Back to batteries and the 20 hour discharge rating.  There are four (presented) confounds with this mathematical equation:

1) Energy usage exceeding the 11.33 amp an hour measure we found earlier will negatively alter the overall capacity of the batteries, at a nearly exponential rate.

2) Lead Acid batteries are temperature sensitive, and deliver less voltage and power potential at low temperature.  Remember that time the battery in your car was fine until the first frosty morning of winter?  It’s that problem.

capacity_temperature trojan
http://www.trojanbattery.com/pdf/datasheets/T105RE_TrojanRE_Data_Sheets.pdf

3) And a big confound is that although the battery can supply 11.33 amps for 20 hours straight, it would be discharged 100% after that 20 hours, and that is bad.  When batteries dip below a certain voltage, around 12v if I recall correctly, they start a process known as sulfation.  The electrolyte salts bind with the lead plates, creating a film or coating on the plates, thus reducing conductance, vis-à-vis energy potential.  Damn!
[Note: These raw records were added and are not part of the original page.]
Definition Z_ORDER_DRAWING_ORDER (newNode : node) (nextNode : option node) : Q :=
  let returnVal := Z_ORDER newNode nextNode in
  match nextNode with
  | Some _ => if Qeq_bool returnVal 0 then 1 else returnVal
  | None => returnVal
  end.

Definition Z_ORDER_Y_ORDER (newNode : node) (nextNode : option node) : Q :=
  let returnVal := Z_ORDER newNode nextNode in
  match nextNode with
  | Some next =>
      if Qeq_bool returnVal 0 then
        let result := (boundsBottom next - boundsBottom newNode)%Q in
        if Qeq_bool result 0 then 1 else result
      else returnVal
  | None => returnVal
  end.

Definition compare_nodes (yOrdering : bool) : node -> option node -> Q :=
  if yOrdering then Z_ORDER_Y_ORDER else Z_ORDER_DRAWING_ORDER.

(** [placement > 0] *)
Definition positive (q : Q) : bool := negb (Qle_bool q 0).

(** ** The indexer *)

Record indexer := Indexer { order : list string; indices : gmap string Z; maxZIndex : Z }.

Definition initial : indexer := Indexer [] ∅ 0.
Definition clear (x : indexer) : indexer := Indexer [] ∅ 0.

Definition exists_ (x : indexer) (id : string) : bool := bool_decide (is_Some (indices x !! id)).

Definition indexOf (l : list string) (id : string) : option nat := fst <$> list_find (eq id) l.

Definition remove (x : indexer) (id : string) : indexer :=
  match indexOf (order x) id with
  | None => x
  | Some arrayIndex =>
      let order' := splice1 arrayIndex (order x) in
      let indices' := delete id (indices x) in
      Indexer order' indices'
        match list.last order' with Some lastId => default 0%Z (indices' !! lastId) | None => 0%Z end
  end.

(** The node with its z-index, and the new maximum. *)
Definition determineZIndex (x : indexer) (n : node) : node * Z :=
  match graphicZIndex n with
  | None => (Node (Some (maxZIndex x)) (boundsBottom n), maxZIndex x)
  | Some z => (n, if (maxZIndex x <? z)%Z then z else maxZIndex x)
  end.

(** The loop of [insert]: [after m] is the test on the element at index [m];
    [None] when the rounds run out. *)
Fixpoint search (after : nat -> bool) (rounds : nat) (leftIndex rightIndex : Z) : option Z :=
  match rounds with
  | O => None
  | S rounds' =>
      if (1 <? rightIndex - leftIndex)%Z then
        let middle := ((leftIndex + rightIndex) ÷ 2)%Z in
        if after (Z.to_nat middle) then search after rounds' middle rightIndex
        else search after rounds' leftIndex middle
      else Some rightIndex
  end.

Definition rounds_for (n : nat) : nat := S (Nat.log2_up (n + 1)).

Fixpoint getNextElement (d : document) (rest : list string) : option string :=
  match rest with
  | [] => None
  | id :: rest' => if d !! id is Some _ then Some id else getNextElement d rest'
  end.

(** [insert]: the store, the indexer, and the element to insert before.  The
    result is [None] when the loop does not end. *)
Definition insert (yOrdering : bool) (d : document) (x : indexer) (id : string) (n : node)
    : option (document * indexer * option string) :=
  let x1 := if exists_ x id then remove x id else x in
  let '(n', max) := determineZIndex x1 n in
  let d' := <[id := n']> d in
  let after m := positive (compare_nodes yOrdering n' (order x1 !! m ≫= fun i => d' !! i)) in
  match search after (rounds_for (length (order x1))) (-1) (Z.of_nat (length (order x1))) with
  | None => None
  | Some rightIndex =>
      let order' := insert_at (Z.to_nat rightIndex) id (order x1) in
      Some (d', Indexer order' (<[id := getZIndex n']> (indices x1)) max,
            getNextElement d' (drop (S (Z.to_nat rightIndex)) order'))
  end.

(** What happens to the indexer of a renderer, with the store of nodes. *)
Inductive op :=
  | Insert (id : string) (n : node)
  | Remove (id : string)
  | Clear.

Definition step (yOrdering : bool) (s : document * indexer) (o : op) : option (document * indexer) :=
  let '(d, x) := s in
  match o with
  | Insert id n => fst <$> insert yOrdering d x id n
  | Remove id => Some (d, remove x id)
  | Clear => Some (d, clear x)
  end.

Fixpoint run (yOrdering : bool) (s : document * indexer) (os : list op) : option (document * indexer) :=
  match os with
  | [] => Some s
  | o :: os' => match step yOrdering s o with Some s' => run yOrdering s' os' | None => None end
  end.

(** ** The search *)

Lemma search_S after rounds l r :
  search after (S rounds) l r
  = if (1 <? r - l)%Z then
      let middle := ((l + r) ÷ 2)%Z in
      if after (Z.to_nat middle) then search after rounds middle r else search after rounds l middle
    else Some r.
Proof. done. Qed.

Lemma search_spec after k : forall l r,
  (-1 <= l)%Z -> (l < r)%Z -> (r - l <= 2 ^ Z.of_nat k)%Z ->
  exists p, search after (S k) l r = Some p /\ (l < p <= r)%Z
  /\ (p = r \/ after (Z.to_nat p) = false) /\ (p = (l + 1)%Z \/ after (Z.to_nat (p - 1)) = true).
Proof.
  induction k as [|k IH]; intros l r Hl Hlr Hk.
  { change (2 ^ Z.of_nat 0)%Z with 1%Z in Hk. rewrite search_S. rewrite (proj2 (Z.ltb_ge _ _)) by lia.
    exists r. split; [done|]. split; [lia|]. split; [by left|left; lia]. }
  rewrite Nat2Z.inj_succ, Z.pow_succ_r in Hk by lia. rewrite search_S. cbv zeta.
  destruct (Z.ltb_spec 1 (r - l)) as [H|H].
  2: { exists r. split; [done|]. split; [lia|]. split; [by left|left; lia]. }
  rewrite Z.quot_div_nonneg by lia. set (m := ((l + r) / 2)%Z).
  assert (2 * m <= l + r < 2 * m + 2)%Z as Hm by (unfold m; Z.to_euclidean_division_equations; lia).
  destruct (after (Z.to_nat m)) eqn:E.
  - destruct (IH m r) as (p & -> & Hp & H1 & H2); [lia..|]. exists p. split; [done|]. split; [lia|]. split; [done|].
    right. destruct H2 as [-> | ?]; [|done]. by rewrite Z.add_simpl_r.
  - destruct (IH l m) as (p & -> & Hp & H1 & H2); [lia..|]. exists p. split; [done|]. split; [lia|]. split; [|done].
    right. by destruct H1 as [-> | ?].
Qed.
Isn’t there anything you can do?

 

 

Yes, I suppose solutions are to be had. But a further consideration before shifting gears is that of

4) battery lifespan measured in charge cycles, relative to state of discharge measured in volts but represented here as percentage.  The rule of thumb is 50% depth of discharge (DOD), so you can only use half of your super heavy battery system at any given time if you want it to last as long as intended by design.

DOD trojan
http://www.trojanbattery.com/pdf/datasheets/T105RE_TrojanRE_Data_Sheets.pdf

Because…while batteries are marketed with ratings based on full discharge cycles, they are designed for a typical DOD of 50%.  That being said, 20% DOD between cycles (retaining 80% capacity) increases the number of potential charge cycles by double compared to 50% DOD.  So if you overcompensate, the longevity and potential backup power in a system increases by at least one magnitude.

Designing the system with these variables, and more that I won’t get into, allows for energy security. I started small with a 30 watt solar panel and an 18ah sealed lead acid battery. Sealed lead acid is cool because flooded lead acid, like that in your car, emits hydrogen during the charging process.  Hydrogen is flammable, remember the Hindenburg?  So having a sealed system with a hydrogen re-circulator built in is neat and safe, and these batteries can be used in any orientation where as a flooded battery would leak out it’s electrolyte.  Back to the panel, It cost me around $40 on ebay, china special, along with the $30 battery and the $15 charge controller, and don’t forget the $15 marine grade 12v/USB outlets on my bucket.  I suppose if you want to get technical, the bucket and hardware cost me about $20, but that is because it is designed to hang on the rack of my bicycle.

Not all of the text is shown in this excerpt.